__Exercise__. Look over the material for the string "Hchans". Copy every line where it turns up.
• • • •
(** C3, at a controller whose watcher is through. *)
Lemma Wait_after_close_witness :
  apps (Demo.finished Demo.exits7) !! 0%nat
  = Some (set_exitCodeOrError (Some (mkExitCodeOrError 7 None)) Demo.started_app) /\
  chans (Demo.finished Demo.exits7) !! 0%nat = Some ChClosed /\
  run Demo.os_exec (Wait 0%nat) (Demo.finished Demo.exits7)
  = mkOutcome (Returned (mkExitCodeOrError 0 (Some exited_already)))
              (Demo.finished Demo.exits7)
              [Did (GetWaitCh 0%nat); Did (Recv (Some 0%nat))] [].
Proof.
  split; [reflexivity|]. split; [reflexivity|].
  exact (Wait_after_close Demo.os_exec (Demo.finished Demo.exits7) 0%nat _ 0%nat
           eq_refl eq_refl eq_refl).
Defined.

(** C9, at a controller just started. *)
Lemma ExitCodeOrError_before_completion_panics_witness :
  apps (Demo.started Demo.exits7) !! 0%nat = Some Demo.started_app /\
  exitCodeOrError Demo.started_app = None /\
  final (run Demo.os_exec (App_ExitCodeOrError 0%nat) (Demo.started Demo.exits7))
  = Panicked nil_assertion.
Proof.
  split; [reflexivity|]. split; [reflexivity|].
  exact (f_equal final
           (ExitCodeOrError_before_completion_panics Demo.os_exec
              (Demo.started Demo.exits7) 0%nat Demo.started_app eq_refl eq_refl)).
Defined.

(** C10, at a controller that was never started, on either platform. *)
Lemma Kill_without_process_panics_witness :
  apps (Demo.fresh Demo.exits7) !! 0%nat = Some Demo.fresh_app /\
  Process_ (cmd Demo.fresh_app) = None /\
  final (run Demo.os_exec (Kill true 0%nat) (Demo.fresh Demo.exits7))
  = Panicked nil_dereference /\
  final (run Demo.os_exec (Kill false 0%nat) (Demo.fresh Demo.exits7))
  = Panicked nil_dereference.
Proof.
  split; [reflexivity|]. split; [reflexivity|]. split.
  - exact (f_equal final
             (Kill_without_process_panics Demo.os_exec true
                (Demo.fresh Demo.exits7) 0%nat Demo.fresh_app eq_refl eq_refl)).
  - exact (f_equal final
             (Kill_without_process_panics Demo.os_exec false
                (Demo.fresh Demo.exits7) 0%nat Demo.fresh_app eq_refl eq_refl)).
Defined.

(** C5, at a launch that fails and at one that succeeds. *)
Lemma Start_failure_and_success_witness :
  apps (Demo.fresh Demo.missing) !! 0%nat = Some Demo.fresh_app /\
  (final (run Demo.os_exec (Start 0%nat None (Some 1%nat) None)
              (Demo.fresh Demo.missing))
   = Returned (None, Some Demo.no_such_file) /\
   spawned (run Demo.os_exec (Start 0%nat None (Some 1%nat) None)
                (Demo.fresh Demo.missing)) = [] /\
   chans (after (run Demo.os_exec (Start 0%nat None (Some 1%nat) None)
                     (Demo.fresh Demo.missing))) = []) /\
  (final (run Demo.os_exec (Start 0%nat None (Some 1%nat) None)
              (Demo.fresh Demo.exits7))
   = Returned (Some 0%nat, None) /\
   spawned (run Demo.os_exec (Start 0%nat None (Some 1%nat) None)
                (Demo.fresh Demo.exits7)) = [asyncWait 0%nat] /\
   chans (after (run Demo.os_exec (Start 0%nat None (Some 1%nat) None)
                     (Demo.fresh Demo.exits7))) = [ChOpen]).
Proof.
  split; [reflexivity|]. split.
  - destruct (Start_failure_and_success Demo.os_exec (Demo.fresh Demo.missing)
                0%nat Demo.fresh_app None (Some 1%nat) None eq_refl)
      as (Hfinal & _ & Hspawned & Hchans & _).
    exact (conj Hfinal (conj Hspawned Hchans)).
  - destruct (Start_failure_and_success Demo.os_exec (Demo.fresh Demo.exits7)
                0%nat Demo.fresh_app None (Some 1%nat) None eq_refl)
      as (Hfinal & _ & Hspawned & _ & Hchans & _).
    exact (conj Hfinal (conj Hspawned Hchans)).
Defined.

(** C7, at two calls on a controller with no environment. *)
Lemma AddEnvironments_appends_witness :
  apps (Demo.fresh Demo.exits7) !! 0%nat = Some Demo.fresh_app /\
  Env (cmd Demo.fresh_app) = None /\
  (Env ∘ cmd)
    <$> apps (after (run Demo.os_exec
                         (AddEnvironments_each 0%nat [["A=1"]; ["B=2"]])
                         (Demo.fresh Demo.exits7))) !! 0%nat
  = Some (Some ["HOME=/root"; "A=1"; "B=2"]).
Proof.
  split; [reflexivity|]. split; [reflexivity|].
  destruct (AddEnvironments_appends Demo.os_exec (Demo.fresh Demo.exits7) 0%nat
              Demo.fresh_app ["A=1"] [["B=2"]] eq_refl eq_refl) as [_ Hafter].
  exact (f_equal (fun w => (Env ∘ cmd) <$> apps w !! 0%nat) Hafter).
Defined.

(** The configurations of [Demo] have their watcher about to run. *)
Lemma Demo_watched {R} (p : prog R) (o : Demo.script) :
  observer p ->
  watched 0%nat Demo.started_app 0%nat 0%nat [Demo.started_app] [ChOpen] []
          (mkConfig p [asyncWait 0%nat] (Demo.started o) []) W0.
Proof.
  intros Hp. constructor; try done.
  intros [|j] g Hj; [done|]. by destruct j.
Defined.



(** X3, at a request that fails, and beside the watcher of a process that
    the request ends. *)
Lemma Kill_single_process_witness :
  Process_ (cmd Demo.started_app) = Some (mkProcess 4242) /\
  run Demo.os_exec (Kill false 0%nat) (Demo.started Demo.missing)
  = mkOutcome (Returned (Some (Errno 3))) (Demo.started Demo.missing)
      [Did (GetCmd 0%nat); Did (Sys (SysProcessKill (mkProcess 4242)))] [] /\
  exec Demo.os_exec (drop 1 Demo.kill_to_the_end)
    (mkConfig (Kill false 0%nat) [asyncWait 0%nat]
              (Demo.started Demo.killed) []) <> None /\
  forall c',
    exec Demo.os_exec (drop 1 Demo.kill_to_the_end)
      (mkConfig (Kill false 0%nat) [asyncWait 0%nat]
                (Demo.started Demo.killed) []) = Some c' ->
    main c' = Ret None /\
    length (events_of Main (log c')) = 4%nat.
Proof.
  split; [reflexivity|].
  destruct (Kill_single_process Demo.os_exec 0%nat Demo.started_app
              (mkProcess 4242) eq_refl) as (Halone & Hbeside).
  split; [exact (Halone (Demo.started Demo.missing) eq_refl)|].
  split; [vm_compute; discriminate|].
  intros c' E.
  assert (Hr : main c' = Ret None).
  { vm_compute in E. by injection E as <-. }
  split; [exact Hr|].
  destruct (Hbeside 0%nat 0%nat [Demo.started_app] [ChOpen] []
              (drop 1 Demo.kill_to_the_end)
              (mkConfig (Kill false 0%nat) [asyncWait 0%nat]
                        (Demo.started Demo.killed) []) c' W0 None
              eq_refl eq_refl eq_refl
              (Demo_watched _ Demo.killed (observer_Kill false 0%nat))
              eq_refl E Hr)
    as (evs & Hlog & Hcases).
  rewrite Hlog.
  destruct Hcases as [(e & He & _)|(-> & _)];
    [discriminate He|reflexivity].
Defined.


(** X5, at a [which] that exits with status 7, at one that cannot be
    launched, and at one that exits with status 0. *)
Lemma CheckIsInstalled_runs_which_witness :
  (exec Demo.os_exec (Demo.check_to_the_end ++ [Tau Main])
     (Demo.checking Demo.exits7) <> None /\
   forall c',
     exec Demo.os_exec (Demo.check_to_the_end ++ [Tau Main])
       (Demo.checking Demo.exits7) = Some c' ->
     main c' = Ret (Some (does_not_exist "/bin/sh"))) /\
  (exec Demo.os_exec (replicate 5 (Tau Main)) (Demo.checking Demo.missing)
   <> None /\
   forall c',
     exec Demo.os_exec (replicate 5 (Tau Main)) (Demo.checking Demo.missing)
     = Some c' ->
     main c' = Ret (Some Demo.no_such_file)) /\
  (exec Demo.os_exec Demo.check_to_the_end (Demo.checking Demo.there)
   <> None /\
   forall c',
     exec Demo.os_exec Demo.check_to_the_end (Demo.checking Demo.there)
     = Some c' ->
     main c' = Ret None /\
     apps (state c') !! 0%nat = Some Demo.fresh_app).
Proof.
  split; [|split]; (split; [vm_compute; discriminate|]); intros c' E.
  - assert (Hr : exists r, main c' = Ret r).
    { vm_compute in E. injection E as <-. by eexists. }
    destruct Hr as [r Hr].
    destruct (CheckIsInstalled_runs_which Demo.os_exec _
                (Demo.checking Demo.exits7) c' 0%nat Demo.fresh_app r
                eq_refl eq_refl eq_refl E Hr)
      as (-> & _).
    exact Hr.
  - assert (Hr : exists r, main c' = Ret r).
    { vm_compute in E. injection E as <-. by eexists. }
    destruct Hr as [r Hr].
    destruct (CheckIsInstalled_runs_which Demo.os_exec _
                (Demo.checking Demo.missing) c' 0%nat Demo.fresh_app r
                eq_refl eq_refl eq_refl E Hr)
      as (-> & _).
    exact Hr.
  - assert (Hr : exists r, main c' = Ret r).
    { vm_compute in E. injection E as <-. by eexists. }
    destruct Hr as [r Hr].
    destruct (CheckIsInstalled_runs_which Demo.os_exec _
                (Demo.checking Demo.there) c' 0%nat Demo.fresh_app r
                eq_refl eq_refl eq_refl E Hr)
      as (-> & Hsame & _).
    split; [exact Hr|exact Hsame].
Defined.

(** In the configurations of [Demo] the watcher is the only worker. *)
Lemma Demo_others (j : nat) (g : prog unit) :
  j <> 0%nat -> [asyncWait 0%nat] !! j = Some g -> bystander 0%nat 0%nat g.
Proof. intros Hj Hl. destruct j as [|j]; [done|]. by destruct j. Defined.



(** X4, at a launch that fails and at a process that exits with
    status 7. *)
Lemma Run_returns_the_watchers_pair_witness :
  (final (run Demo.os_exec (Run 0%nat None None None)
              (Demo.fresh Demo.missing))
   = Returned (mkExitCodeOrError 0 (Some Demo.no_such_file)) /\
   spawned (run Demo.os_exec (Run 0%nat None None None)
                (Demo.fresh Demo.missing)) = []) /\
  (exec Demo.os_exec Demo.run_to_the_end (Demo.running Demo.exits7)
   <> None /\
   forall c',
     exec Demo.os_exec Demo.run_to_the_end (Demo.running Demo.exits7)
     = Some c' ->
     main c' = Ret (mkExitCodeOrError 7 None) /\
     apps (state c') !! 0%nat ≫= exitCodeOrError
     = Some (mkExitCodeOrError 7 None)).
Proof.
  destruct (Run_returns_the_watchers_pair Demo.os_exec 0%nat Demo.fresh_app
              None None None) as [Halone Hbeside].
  split.
  - pose proof (Halone (Demo.fresh Demo.missing) eq_refl) as H.
    split; [exact (f_equal final H)|exact (f_equal spawned H)].
  - split; [vm_compute; discriminate|]. intros c' E.
    assert (Hr : main c' = Ret (mkExitCodeOrError 7 None)).
    { vm_compute in E. by injection E as <-. }
    split; [exact Hr|].
    destruct (Hbeside (Demo.running Demo.exits7) eq_refl eq_refl eq_refl)
      as [_ Hevery].
    destruct (Hevery Demo.run_to_the_end c' _ E Hr) as (_ & Hcached & _).
    exact Hcached.
Defined.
• • • •
__Task output__.
      as (Hfinal & _ & Hspawned & Hchans & _).
    exact (conj Hfinal (conj Hspawned Hchans)).
      as (Hfinal & _ & Hspawned & _ & Hchans & _).
    exact (conj Hfinal (conj Hspawned Hchans)).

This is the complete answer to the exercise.